[Task instructions] Which of the lines below mention the word "rcpts"? Pull each one out.

===== Data to use =====

Lemma expiringInDays_fields now d c c' :
  status c' = status c → validTo c' = validTo c →
  expiringInDays now d c' = expiringInDays now d c.
Proof. unfold expiringInDays. by intros -> ->. Qed.

Lemma delivered_app i d evs evs' :
  delivered i d (evs ++ evs')%list = (delivered i d evs + delivered i d evs')%nat.
Proof. unfold delivered. by rewrite List.filter_app, length_app. Qed.

Lemma attempts_app i evs evs' :
  attempts i (evs ++ evs')%list = (attempts i evs ++ attempts i evs')%list.
Proof. unfold attempts. by rewrite List.filter_app. Qed.

Lemma delivered_attempts i d evs :
  delivered i d (attempts i evs) = delivered i d evs.
Proof.
  unfold delivered, attempts.
  induction evs as [|[j d' to sub|j d' err] evs IH]; [done| |];
    cbn [List.filter]; destruct (bool_decide (j = i)) eqn:E;
    cbn [List.filter andb]; rewrite ?E; cbn [andb]; try exact IH.
  destruct (bool_decide (d' = d)); cbn [List.length]; by rewrite ?IH.
Qed.

(** *** One document, all thresholds *)

Lemma track_fields i k ds c :
  status (track w rcpts i k ds c).1 = status c
  ∧ validTo (track w rcpts i k ds c).1 = validTo c.
Proof.
  revert k c. induction ds as [|d ds IH]; intros k c; [done|].
  cbn [track fst]. destruct (IH (S k) (notify w rcpts k d i c).1) as [-> ->].
  apply notify_fields.
Qed.

Lemma track_revoked i k ds c :
  status c = revoked → track w rcpts i k ds c = (c, []).
Proof.
  intros Hs. revert k. induction ds as [|d ds IH]; intros k; [done|].
  cbn [track]. rewrite (notify_revoked _ _ _ _ Hs). cbn [fst snd].
  by rewrite IH.
Qed.

Lemma track_refused i k ds c :
  (∀ k', sendMail w k' i ≠ None) → (track w rcpts i k ds c).1 = c.
Proof.
  intros Hm. revert k c. induction ds as [|d ds IH]; intros k c; [done|].
  cbn [track fst]. by rewrite notify_refused, IH.
Qed.

Lemma track_count i k ds c d' :
  sentOfType (typeOf d') (track w rcpts i k ds c).1
  = (sentOfType (typeOf d') c + delivered i d' (track w rcpts i k ds c).2)%nat.
Proof.
  revert k c. induction ds as [|d ds IH]; intros k c; cbn [track fst snd].
  - unfold delivered. simpl. lia.
  - rewrite IH, notify_count, delivered_app. lia.
Qed.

=====

[Solution below]
  status (track w rcpts i k ds c).1 = status c
  ∧ validTo (track w rcpts i k ds c).1 = validTo c.
  cbn [track fst]. destruct (IH (S k) (notify w rcpts k d i c).1) as [-> ->].
  status c = revoked → track w rcpts i k ds c = (c, []).
  (∀ k', sendMail w k' i ≠ None) → (track w rcpts i k ds c).1 = c.
  sentOfType (typeOf d') (track w rcpts i k ds c).1
  = (sentOfType (typeOf d') c + delivered i d' (track w rcpts i k ds c).2)%nat.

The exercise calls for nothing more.